このアプローチにより、Svelteは現代のフロントエンド開発において、軽量で効率的な選択肢として注目を浴びています。

Alpine.js: 軽量かつ直感的なUI制御 編集

Alpine.jsはJavaScriptとHTMLの標準的な属性を利用し、UIを制御するための軽量なライブラリです。仮想DOMを使用せず、直感的でシンプルな構文を提供しています。

主な特徴:

軽量性
Alpine.jsは小さなサイズであり、他の大規模なフレームワークやライブラリを必要としません。これにより、アプリケーションのファイルサイズを最小限に抑えます。
直感的な構文
HTMLの標準的な属性を使用してUIを制御するため、開発者は追加の学習コストなしに簡潔で直感的なコードを書くことができます。
シンプルなプロジェクトに適している
仮想DOMを使用せず、コンパクトな構文がアプリケーションのシンプルなプロジェクトに適しています。冗長なコードや複雑な構造を排除し、開発プロセスを簡素化します。

Alpine.jsはこれらの特性により、小規模なプロジェクトや簡潔なUIの実装において優れた選択肢となっています。

Hyperapp: 軽量で効率的な仮想DOMを使わないフレームワーク 編集

Hyperappは小規模なフレームワークで、特筆すべきは仮想DOMを使用しない点です。
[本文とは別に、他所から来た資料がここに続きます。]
Lemma ids_ext t t' (phs : list (list (list Z))) :
  table_ext t t' →
  Forall (Forall (Forall (λ id, ∃ k, knows t id k))) phs →
  Forall (Forall (Forall (λ id, ∃ k, knows t' id k))) phs.
Proof.
  intros Ht H. do 3 (eapply Forall_impl; [done|]; clear H; intros ? H).
  destruct H as [k Hk]. exists k. by eapply knows_ext.
Qed.

(** Replacing the phrases of one ad keeps the invariant. *)
Lemma set_phrases_ok m adid phrases texts t :
  mgr_ok m → table_ok t → table_ext (keywords_ m) t → length phrases = length texts →
  Forall (Forall (λ id, ∃ k, knows t id k)) phrases →
  mgr_ok (set_phrases (<[adid := phrases]> (ad_bidphrase_list_ m))
                      (<[adid := texts]> (ad_orig_bidstr_list_ m)) t m).
Proof.
  intros [H1 H2 H3 H4 H5 H6 H7] Ht Hext Hl Hph. split; simpl; try done.
  - by apply Forall2_insert.
  - apply Forall_insert; [by eapply ids_ext|done].
  - by rewrite length_insert.
Qed.

Lemma set_manual_ok m mb : mgr_ok m → mgr_ok (set_manual mb m).
Proof. by intros [? ? ? ? ? ? ?]. Qed.

(** ** Generating phrases *)

Section generate.
Context `{TitlePCA}.

(** The keywords of the phrase of a text, and the text of that phrase. *)
Definition phrase_words (s : string) : list string :=
  if String.eqb s EmptyString then [] else take (S MAX_BIDPHRASE_LEN) (sorted_tokens s).
Definition phrase_text (s : string) : string := join_spaced (phrase_words s).

Definition tokens_total (texts : list string) : nat :=
  sum_list_with (λ s, length (sorted_tokens s)) texts.

Lemma generateBidPhrase_ok s prev words t :
  table_ok t → room t (length (sorted_tokens s)) →
  (s = EmptyString → Forall2 (knows t) prev words) →
  let '(ids, t') := generateBidPhrase s prev t in
  table_ok t' ∧ table_ext t t' ∧
  (length (keyword_id_value_list_ t') ≤
   length (keyword_id_value_list_ t) + length (sorted_tokens s))%nat ∧
  Forall2 (knows t') ids (if String.eqb s EmptyString then words else phrase_words s).
Proof.
  intros Hok Hroom Hprev. unfold generateBidPhrase, phrase_words.
  destruct (String.eqb s EmptyString) eqn:E.
  - apply String.eqb_eq in E. split_and!; [done|done|lia|auto].
  - pose proof (phrase_loop_ok (sorted_tokens s) [] t [] Hok Hroom (List.Forall2_nil _)) as Hl.
    destruct (phrase_loop _ _ _) as [ids t']. apply Hl. simpl. lia.
Qed.

Lemma knows_text t ids words :
  Forall2 (knows t) ids words → getBidPhraseStr t ids = join_spaced words.
Proof. intros HF. unfold getBidPhraseStr. by rewrite (knows_texts _ _ _ HF). Qed.

Lemma knows_all_ext t t' ids words :
  table_ext t t' → Forall2 (knows t) ids words → Forall2 (knows t') ids words.
Proof. intros Ht HF. eapply Forall2_impl; [exact HF|]. intros id k. by apply knows_ext. Qed.

(** Phrases that stand for [texts] in the table [t]. *)
Definition stand_for (t : KeywordTable) (phrases : list (list Z)) (texts : list string) : Prop :=
  Forall2 (λ ids s, Forall2 (knows t) ids (phrase_words s)) phrases texts.

Lemma stand_for_ext t t' phrases texts :
  table_ext t t' → stand_for t phrases texts → stand_for t' phrases texts.
Proof. intros Ht HF. eapply Forall2_impl; [exact HF|]. intros ids s. by apply knows_all_ext. Qed.

Lemma stand_for_ids t phrases texts :
  stand_for t phrases texts → Forall (Forall (λ id, ∃ k, knows t id k)) phrases.
Proof.
  induction 1 as [|ids s phrases texts Hi _ IH]; constructor; [|done].
  clear -Hi. induction Hi; constructor; eauto.
Qed.

(** One more text of a loop that keeps its phrases. *)
Lemma stand_for_snoc t phrases texts s :
  table_ok t → room t (length (sorted_tokens s)) → stand_for t phrases texts →
  let '(ids, t') := generateBidPhrase s [] t in
  table_ok t' ∧ table_ext t t' ∧
  (length (keyword_id_value_list_ t') ≤
   length (keyword_id_value_list_ t) + length (sorted_tokens s))%nat ∧
  stand_for t' (phrases ++ [ids]) (texts ++ [s]) ∧ getBidPhraseStr t' ids = phrase_text s.
Proof.
  intros Hok Hroom HF.
  pose proof (generateBidPhrase_ok s [] [] t Hok Hroom (λ _, List.Forall2_nil _)) as Hg.
  destruct (generateBidPhrase s [] t) as [ids t']. destruct Hg as (Hok' & Hext & Hlen & Hids).
  assert (Forall2 (knows t') ids (phrase_words s)) as Hw.
  { unfold phrase_words in *. by destruct (String.eqb s EmptyString). }
  split_and!; [done|done|done| |by apply knows_text].
  apply Forall2_app; [by eapply stand_for_ext|]. constructor; [done|constructor].
Qed.

Lemma tokens_total_cons s texts :
  tokens_total (s :: texts) = (length (sorted_tokens s) + tokens_total texts)%nat.
Proof. done. Qed.

Lemma generate_cleared_ok texts t :
  table_ok t → room t (tokens_total texts) →
  let '(phrases, t') := generate_cleared texts t in
  table_ok t' ∧ table_ext t t' ∧ stand_for t' phrases texts.
Proof.
  unfold generate_cleared.
  assert (∀ texts pre acc t, table_ok t → room t (tokens_total texts) → stand_for t acc pre →
    let '(phrases, t') := fold_left (λ '(acc, t) s,
      let '(ids, t) := generateBidPhrase s [] t in (acc ++ [ids], t)) texts (acc, t) in
    table_ok t' ∧ table_ext t t' ∧ stand_for t' phrases (pre ++ texts)) as Hgen.
  { clear. induction texts as [|s texts IH]; intros pre acc t Hok Hroom HF; simpl.
    { split_and!; [done|done|]. by rewrite app_nil_r. }
    rewrite tokens_total_cons in Hroom. unfold room in Hroom.
    pose proof (stand_for_snoc t acc pre s Hok) as Hs. unfold room in Hs.
    destruct (generateBidPhrase s [] t) as [ids t1].
    destruct Hs as (Hok1 & Hext1 & Hlen1 & HF1 & _); [lia|done|].
    specialize (IH (pre ++ [s]) (acc ++ [ids]) t1 Hok1).
    destruct (fold_left _ texts _) as [phrases t2].
    destruct IH as (? & ? & HF2); [unfold room; lia|done|].
    split_and!; [done|by etrans|]. by rewrite <- app_assoc in HF2. }
  intros Hok Hroom. exact (Hgen texts [] [] t Hok Hroom (List.Forall2_nil _)).
Qed.
End generate.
基本的な機能を提供しながらも、軽量で効率的なアプリケーションの開発が可能です。

主な特徴:

軽量性
Hyperappは小さなサイズであり、必要な機能に焦点を当てています。これにより、アプリケーションのファイルサイズを最小限に抑えます。
効率的なアプリケーション
仮想DOMを使わないことで、ランタイムのオーバーヘッドを削減し、アプリケーションのパフォーマンスを向上させます。簡潔なコードで効率的なアプリケーションを構築できます。
自由度の向上
仮想DOMを使わないアプローチにより、開発者は直接DOMに対して操作を行うことができ、アプリケーションの挙動を完全に制御できます。

これらの特徴により、Hyperappは小規模なプロジェクトや軽量なアプリケーションの開発に適しています。仮想DOMを使わないことで得られる自由度は、柔軟で効率的なフロントエンド開発に貢献しています。

仮想DOMでないとコンポーネント化は出来ないのか? = 編集

仮想DOMを使用しない場合でもコンポーネント化は可能です。コンポーネント化は、UIや機能を独立した部品として分割し、再利用性や保守性を向上させる開発手法です。仮想DOMはこの手法を実現するための一つのアプローチですが、他のアプローチも存在します。

例えば、Vue.jsは仮想DOMを採用していますが、Svelteは仮想DOMを使わずにコンポーネント化を実現しています。Svelteでは、ビルド時にコンポーネントがフレームワークによって最適化され、効率的なランタイムが生成されます。

コンポーネント化は、仮想DOMがなくても、適切なツールやライブラリを使用することで実現可能です。 ただし、仮想DOMを使用しない場合、手動でDOMの変更や再描画を管理する必要があり、その分コードの複雑性が増す可能性があります。選択はプロジェクトの要件や開発者の好みに依存するため、慎重に検討することが重要です。

その他のフロントエンドフレームワーク 編集

他にも様々なフロントエンドフレームワークが存在します。以下はいくつかの注目すべきフレームワークです。

Next.js
React.jsベースのフレームワークで、サーバーサイドレンダリングや静的サイト生成などの機能を提供しています。React.jsの強力な機能に加え、SEO向上やパフォーマンス最適化が期待できます。
Nuxt.js
Vue.jsベースのフレームワークで、Next.jsにインスパイアされています。Vueのシンプルな構文と、サーバーサイドレンダリング、ルーティングの自動生成などを組み合わせています。
Gatsby
React.jsを利用した静的サイトジェネレーターで、高速かつSEOフレンドリーなウェブサイトを構築できます。GraphQLを使用してデータのクエリが可能です。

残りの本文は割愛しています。